- Also known as: B.O.G.
- Born: Armando Antonio Toledo Rosas 27 December 1997 (age 28) Nezahualcóyotl, State of Mexico, Mexico
- Genres: Reggaeton;
- Occupations: Rapper; singer; songwriter; musician;
- Instrument: Vocals

= El Bogueto =

Mexican rapper (born 1997)

Armando Antonio Toledo Rosas (born 27 December 1997), known professionally as El Bogueto, is a Mexican reggaeton rapper, singer and songwriter. He has positioned himself as one of the most popular reggaeton artists in Mexico.

== Early life ==
Armando Antonio Toledo Rosas was born on 27 December 1997 in Nezahualcóyotl.

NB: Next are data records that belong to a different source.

(** X15.  Changes of two different sliders commute, and of two changes of
    the same slider the later one wins: in both cases the resulting
    objects agree on every slider and attribute and give the same pattern
    (only the calls the image received differ). *)
Theorem set_val_compose (k1 k2 : parameter) (v1 v2 : R)
  (self : EqualInclinationInterference) :
  (k1 <> k2 ->
   (forall k, slider_of k (set_val k1 v1 (set_val k2 v2 self)) =
              slider_of k (set_val k2 v2 (set_val k1 v1 self))) /\
   (forall k, attribute_of k (set_val k1 v1 (set_val k2 v2 self)) =
              attribute_of k (set_val k2 v2 (set_val k1 v1 self))) /\
   _calculate_pattern (set_val k1 v1 (set_val k2 v2 self)) =
   _calculate_pattern (set_val k2 v2 (set_val k1 v1 self))) /\
  ((forall k, slider_of k (set_val k1 v2 (set_val k1 v1 self)) =
              slider_of k (set_val k1 v2 self)) /\
   (forall k, attribute_of k (set_val k1 v2 (set_val k1 v1 self)) =
              attribute_of k (set_val k1 v2 self)) /\
   _calculate_pattern (set_val k1 v2 (set_val k1 v1 self)) =
   _calculate_pattern (set_val k1 v2 self)).
Proof.
  split.
  - intros Hk. split; [|split].
    + intros k. destruct k1, k2, k; try reflexivity; contradiction.
    + intros k. destruct k1, k2, k; try reflexivity; contradiction.
    + apply calculate_pattern_ext;
        destruct k1, k2; try reflexivity; contradiction.
  - split; [|split].
    + intros k. destruct k1, k; reflexivity.
    + intros k. destruct k1, k; reflexivity.
    + apply calculate_pattern_ext; destruct k1; reflexivity.
Qed.

Lemma set_val_compose_witness :
  _calculate_pattern
    (set_val Wavelength 500 (set_val Thickness 2000
                               (init 632.8 1 1000 30 1 4))) =
  _calculate_pattern
    (set_val Thickness 2000 (set_val Wavelength 500
                               (init 632.8 1 1000 30 1 4))).
Proof.
  destruct (set_val_compose Wavelength Thickness 500 2000
              (init 632.8 1 1000 30 1 4)) as [H _].
  destruct H as (_ & _ & H); [discriminate | exact H].
Defined.

(** ** Sessions *)

Lemma update_image_current (self : EqualInclinationInterference) :
  image_current (update self).
Proof.
  unfold image_current, last_data, last_extent.
  rewrite update_calls, !fold_left_app. split; reflexivity.
Qed.

Lemma init_image_current (w n d a imax : R) (res : nat) :
  image_current (init w n d a imax res).
Proof.
  unfold image_current, last_data, last_extent. cbn [init calls fold_left].
  split; reflexivity.
Qed.

Lemma slider_reset_image_current (k : parameter)
  (self : EqualInclinationInterference) :
  image_current self -> image_current (slider_reset k self).
Proof.
  intros H. unfold slider_reset.
  destruct (Req_dec_T _ _); [exact H | apply update_image_current].
Qed.

Lemma step_image_current (e : event)
  (self self' : EqualInclinationInterference) :
  image_current self -> step e self = Some self' -> image_current self'.
Proof.
  intros H Hs. destruct e as [k v| |frames frame]; cbn [step] in Hs.
  - injection Hs as <-. apply update_image_current.
  - injection Hs as <-. unfold reset.
    now do 4 apply slider_reset_image_current.
  - unfold update_frame in Hs.
    destruct (frame_thickness frames frame); [|discriminate].
    injection Hs as <-. apply update_image_current.
Qed.

(** X16.  Through any session (slider changes, resets, animation frames)
    started by [__init__], the image always holds the pattern and the
    extent of the current attributes: the last array it received is
    [_calculate_pattern] of the object as it is now. *)
Theorem session_image_current (w n d a imax : R) (res : nat)
  (evs : list event) (self : EqualInclinationInterference) :
  run evs (init w n d a imax res) = Some self -> image_current self.
Proof.
  pose proof (init_image_current w n d a imax res) as H0.
  revert H0. generalize (init w n d a imax res).
  induction evs as [|e evs IH]; intros s0 H0 Hrun; cbn [run] in Hrun.
  - injection Hrun as <-. exact H0.
  - destruct (step e s0) as [s1|] eqn:Hs; [|discriminate].
    apply (IH s1); [|exact Hrun].
    exact (step_image_current e s0 s1 H0 Hs).
Qed.

Lemma session_image_current_witness :
  image_current
    (reset (set_val Thickness 2000 (init 632.8 1 1000 30 1 4))).
Proof.
  apply (session_image_current 632.8 1 1000 30 1 4
           [SetVal Thickness 2000; Reset]).
  reflexivity.
Defined.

Prior to his musical debut, El Bogueto explored various academic options, including degrees in law, investigative police, and business administration, before finally giving up and choosing to dedicate himself to music.

==Career==
During the COVID-19 pandemic, Candela Music, Uzielito Mix's record label, adopted El Bogueto, and for three years he attempted to produce R&B, trap, and commercial reggaeton, but it didn't work out. At the time, he went by the name B.O.G. (pronounced in English), but decided to change it because people had trouble pronouncing it. El Bogueto has collaborated with artists such as Big Metra, Mujer Luna Bella, Dani Flow, El Malilla, Yeri Mua, and Bellakath and has performed on national stages such as the Coca-Cola Flow Fest in 2023 and 2024 and the MEXCLA Spotify also in 2024. Furthermore, in December 2024, along with Uzielito Mix, he participated in the halftime show of the semifinal between Cruz Azul and Club América.

==Artistry==
===Musical style===
El Bogueto's musical style is called Mexican reggaeton, in which, according to Eme Malafe, he described it as "born from the neighborhoods, places where it authentically emerges. This music is more than a genre; It is a representation of their environment and the experiences they live, something with which the public can deeply identify".

===Influences===
El Bogueto was influenced by Almighty, Héctor & Tito, Daddy Yankee, Tego Calderón, Don Omar, Nicky Jam and Plan B in his career.